Les réseaux sociaux, initialement perçus comme des espaces de connexion et d’échange, subissent aujourd’hui un examen critique de leurs impacts négatifs. Comme l’a rapporté une importante source d’information, un tribunal américain a condamné les géants technologiques Meta et Alphabet à verser des millions de dollars, soulignant leur responsabilité dans la création de contenus addictifs. Le jugement stipule que ces entreprises ont négligé de protéger les jeunes utilisateurs, malgré leur conscience des dangers que représentent leurs plateformes, comme Instagram et YouTube. Face à ces révélations, les appels à interdire l’accès aux réseaux sociaux pour les enfants et adolescents se multiplient. Mais quelle est la perception réelle des utilisateurs à l’égard de ces plateformes ?
Taux d’utilisation en forte hausse
Selon une étude de l’Institut statistique, 59 % des 16-74 ans déclarent utiliser activement des réseaux sociaux tels qu’Instagram, TikTok ou X, un chiffre en nette augmentation par rapport aux cinq dernières années. En 2021, moins de la moitié des personnes consultées étaient actives sur ces plateformes. Les générations plus âgées rattrapent leur retard, même si la tranche des 16-24 ans reste la plus impliquée, avec 85 % d’utilisateurs en 2025.
Un rapport de l’agence de données Omnicom, Annalect, met en lumière la manière diverse dont les utilisateurs appréhendent les réseaux sociaux. Les résultats indiquent que l’expérience utilisateur est aujourd’hui plus fragmentée que jamais, en raison des algorithmes et des bulles de filtres. “Les risques, qu’il s’agisse de pression sociale, d’addiction, ou de déformement de l’image de soi, varient selon le type d’utilisateur”, explique Jens Barczewski, partenaire principal chez Annalect.
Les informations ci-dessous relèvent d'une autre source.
(** Instructions of a checked program, by place. *)
Lemma validated_insn program pc i :
  validate_filter program = true → program !! pc = Some i → insn_typed i →
  (code i = BPF_LD_W_ABS ∧ k i = 0 ∧ (S pc < length program)%nat) ∨
  (code i = BPF_JMP_JEQ_K ∧ (S pc + Z.to_nat (jt i) < length program)%nat ∧ (S pc + Z.to_nat (jf i) < length program)%nat) ∨
  code i = BPF_RET_K.
Proof.
  unfold validate_filter. destruct (_ || _) eqn:Hlen; [done|]. intros [Hins Hret]%andb_true_iff Hi [Hjt Hjf].
  pose proof (insns_ok_lookup _ _ _ _ _ Hins Hi) as Hok.
  simpl in Hok. pose proof (lookup_lt_Some _ _ _ Hi) as Hlt.
  unfold insn_ok in Hok. destruct ((code i =? BPF_LD_W_ABS) && (k i =? 0)) eqn:Hl.
  - left. apply andb_true_iff in Hl as [Hc%Z.eqb_eq Hk%Z.eqb_eq]. split; [done|]. split; [done|].
    destruct (decide (S pc = length program)) as [Hlast|]; [|lia]. exfalso.
    rewrite last_lookup in Hret. replace (Nat.pred (length program)) with pc in Hret by lia.
    rewrite Hi, Hc in Hret. done.
  - destruct (Z.eqb_spec (code i) BPF_JMP_JEQ_K) as [Hj|].
    + right; left. split_bools. split; [done|]. lia.
    + right; right. by apply Z.eqb_eq.
Qed.

(** The interpreter follows the reference semantics from every place. *)
Lemma run_loop_evaluates program nr fuel pc acc :
  validate_filter program = true → Forall insn_typed program → (length program ≤ SECCOMP_FILTER_MAX_INSNS)%nat →
  (pc < length program ≤ pc + fuel)%nat →
  ∃ r, run_loop fuel program nr acc pc = Some r ∧ evaluates program nr pc acc r.
Proof.
  intros Hv Hty Hmax. revert pc acc. induction fuel as [|fuel IH]; intros pc acc Hpc; [lia|]. cbn [run_loop].
  destruct (lookup_lt_is_Some_2 program pc ltac:(lia)) as [i Hi]. rewrite Hi. cbn [mbind option_bind].
  assert (insn_typed i) as Hti by (eapply Forall_lookup_1; done).
  destruct (validated_insn program pc i Hv Hi Hti) as [(Hc&Hk&Hn)|[(Hc&Ht&Hf)|Hc]]; rewrite Hc.
  - rewrite Hk. simpl. destruct (IH (S pc) nr ltac:(lia)) as (r&->&He). exists r. split; [done|]. by eapply ev_load.
  - simpl. set (off := if acc =? k i then jt i else jf i).
    assert (0 ≤ off < 256 ∧ (S pc + Z.to_nat off < length program)%nat) as [Ho Hlt].
    { subst off. destruct Hti. destruct (acc =? k i); lia. }
    unfold checked_add. unfold SECCOMP_FILTER_MAX_INSNS in Hmax.
    rewrite (proj2 (Z.leb_le _ _)) by (unfold usize_max; lia). cbn [mbind option_bind].
    replace (Z.to_nat (Z.of_nat pc + (1 + off))) with (S pc + Z.to_nat off)%nat by lia.
    destruct (IH (S pc + Z.to_nat off)%nat acc ltac:(lia)) as (r&->&He). exists r. split; [done|]. by eapply ev_jump.
  - simpl. exists (k i). split; [done|]. by eapply ev_ret.
Qed.

(** [C39] A filter that passes the check always decides: on every system call
    the interpreter ends within the length of the program with the one result
    that the reference semantics gives it, and the call is allowed exactly when
    the action bits of that result say so.  No accepted program can run out of
    the program or out of steps. *)
Theorem filter_decides (program : list SockFilter) (s : SeccompState) (syscall_nr : Z) :
  Forall insn_typed program → new_filter program = Some s →
  ∃ r, run_filter program (as_u32 syscall_nr) = Some r ∧
    (∀ r', evaluates program (as_u32 syscall_nr) 0 0 r' ↔ r' = r) ∧
    action_for_syscall s syscall_nr =
      if Z.land r SECCOMP_RET_ACTION =? SECCOMP_RET_ALLOW then Allow else TrapAction.
Proof.
  unfold new_filter. destruct (validate_filter program) eqn:Hv; [|done]. intros Hty [= <-].
  assert (0 < length program ≤ SECCOMP_FILTER_MAX_INSNS)%nat as Hlen.
  { unfold validate_filter in Hv. destruct (_ || _) eqn:Hl; [done|].
    apply orb_false_iff in Hl as [Hl1%Nat.eqb_neq Hl2%Nat.ltb_ge]. lia. }
  destruct (run_loop_evaluates program (as_u32 syscall_nr) (length program) 0 0) as (r&Hr&He); [done|done|lia|lia|].
  exists r. unfold run_filter. split; [done|]. split.
  - intros r'. split; [|by intros ->]. intros He'. by eapply evaluates_fun.
  - cbn [action_for_syscall]. unfold run_filter. by rewrite Hr.
Qed.

(** Load the number; allow [write] (64), trap the rest. *)
Definition demo_filter : list SockFilter :=
  [mkInsn BPF_LD_W_ABS 0 0 0; mkInsn BPF_JMP_JEQ_K 0 1 64; mkInsn BPF_RET_K 0 0 SECCOMP_RET_ALLOW;
   mkInsn BPF_RET_K 0 0 0].

Lemma filter_decides_witness :
  ∃ r, run_filter demo_filter (as_u32 64) = Some r ∧ action_for_syscall (Filter demo_filter) 64 = Allow.
Proof.
  destruct (filter_decides demo_filter (Filter demo_filter) 64) as (r&Hr&_&Ha);
    [repeat constructor; simpl; lia|reflexivity|].
  exists r. split; [exact Hr|]. vm_compute in Hr. injection Hr as <-. exact Ha.
Defined.

(** A policy in force has passed the check. *)
Definition checked (s : SeccompState) : Prop := ∀ p, s = Filter p → validate_filter p = true.

Lemma install_checked s policy :
  checked s → (∀ p, policy = Ok p → checked p) → checked (install s policy).1.
Proof. intros Hs Hp. unfold install. destruct (is_disabled s), policy; simpl; auto. Qed.

Lemma install_kept s policy : s ≠ Disabled → (install s policy).1 = s.
Proof. by destruct s. Qed.

Lemma load_filter_checked bad header insns privileged uargs p :
  load_filter bad header insns privileged uargs = Ok p → checked p.
Proof.
  unfold load_filter. destruct (negb privileged); [done|]. destruct ((uargs =? 0) || bad uargs); [done|]. intros Hp. exec.
  repeat match goal with x : _ * _ |- _ => destruct x end.
  repeat case_match; try done. exec. unfold new_filter, ok_or in *. repeat case_match; simplify_eq.
  intros q [= <-]. done.
Qed.

Lemma load_white_list_checked bad header l privileged uargs p :
  load_white_list bad header l privileged uargs = Ok p → checked p.
Proof.
  unfold load_white_list. destruct (negb privileged); [done|]. destruct ((uargs =? 0) || bad uargs); [done|]. intros Hp. exec.
  repeat match goal with x : _ * _ |- _ => destruct x end.
  repeat case_match; try done. exec. unfold new_white_list, ok_or in *. simplify_eq. done.
Qed.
La polarisation des commentaires
La perception de l’image corporelle au travers des réseaux sociaux est particulièrement révélatrice. Environ un tiers des répondants estiment que ces plateformes améliorent leur image personnelle en leur offrant des modèles diversifiés. À contrario, un nombre tout aussi significatif admet ressentir une pression à se comparer à des représentations idéalisées, impactant négativement leur estime de soi, surtout parmi les jeunes.
Il est allégué que Meta aurait exploité ce mécanisme, comme le souligne Sarah Wynn-Williams, ancienne responsable des politiques publiques globales pour Facebook, maintenant Meta. Elle affirme que des publicités pour la perte de poids ont été ciblées vers de jeunes filles montrant des marques d’insécurité corporelle.
Quant à la haine en ligne, 83 % des sondés considèrent cela comme un problème sérieux, et 55 % se sentent personnellement touchés. Alarmant, 20 % trouvent que ces commentaires haineux contribuent même à l’attrait divertissant des réseaux sociaux.
Le rôle des informations
La désinformation est perçue comme un problème majeur par 78 % des participants. Bien que 77 % demandent des mesures plus strictes, ces mêmes utilisateurs continuent d’utiliser les réseaux sociaux comme source d’informations. Environ 30 % affirment que les nouvelles constituent leur contenu préféré. Bien que 70 % vérifient les sources, 58 % se fient à la crédibilité d’un post basée sur les commentaires, tandis que 30 % se fient au nombre de likes et de partages. Cette étude a été réalisée en deux phases, incluant des interviews qualitatives et un sondage portant sur plus de 2000 citoyens âgés de 14 à 49 ans, mené d’août à octobre 2025.
Points à retenir
- La participation (+20%) aux réseaux sociaux parmi les 16-74 ans a considérablement augmenté.
- Une majorité d’utilisateurs ressentent une pression sociale liée à l’image corporelle.
- 83 % des utilisateurs jugent la haine en ligne comme un problème sérieux.
- Une part significative des utilisateurs s’interface avec la désinformation sur ces plateformes.
- Les jeunes semblent les plus vulnérables aux effets négatifs des réseaux sociaux.
En examinant ces aspects, je ne peux m’empêcher de me demander si les réseaux sociaux, au-delà de leurs rôles de connecteurs, ne deviennent pas des espaces d’aliénation? La dualité de leurs impacts révèle une société en quête d’équilibre entre le besoin de connexion et la préservation de la santé mentale. Au fond, une réflexion s’impose : comment pouvons-nous naviguer en tant qu’utilisateurs, et comment les entreprises doivent-elles évoluer pour promouvoir un environnement numérique plus sain?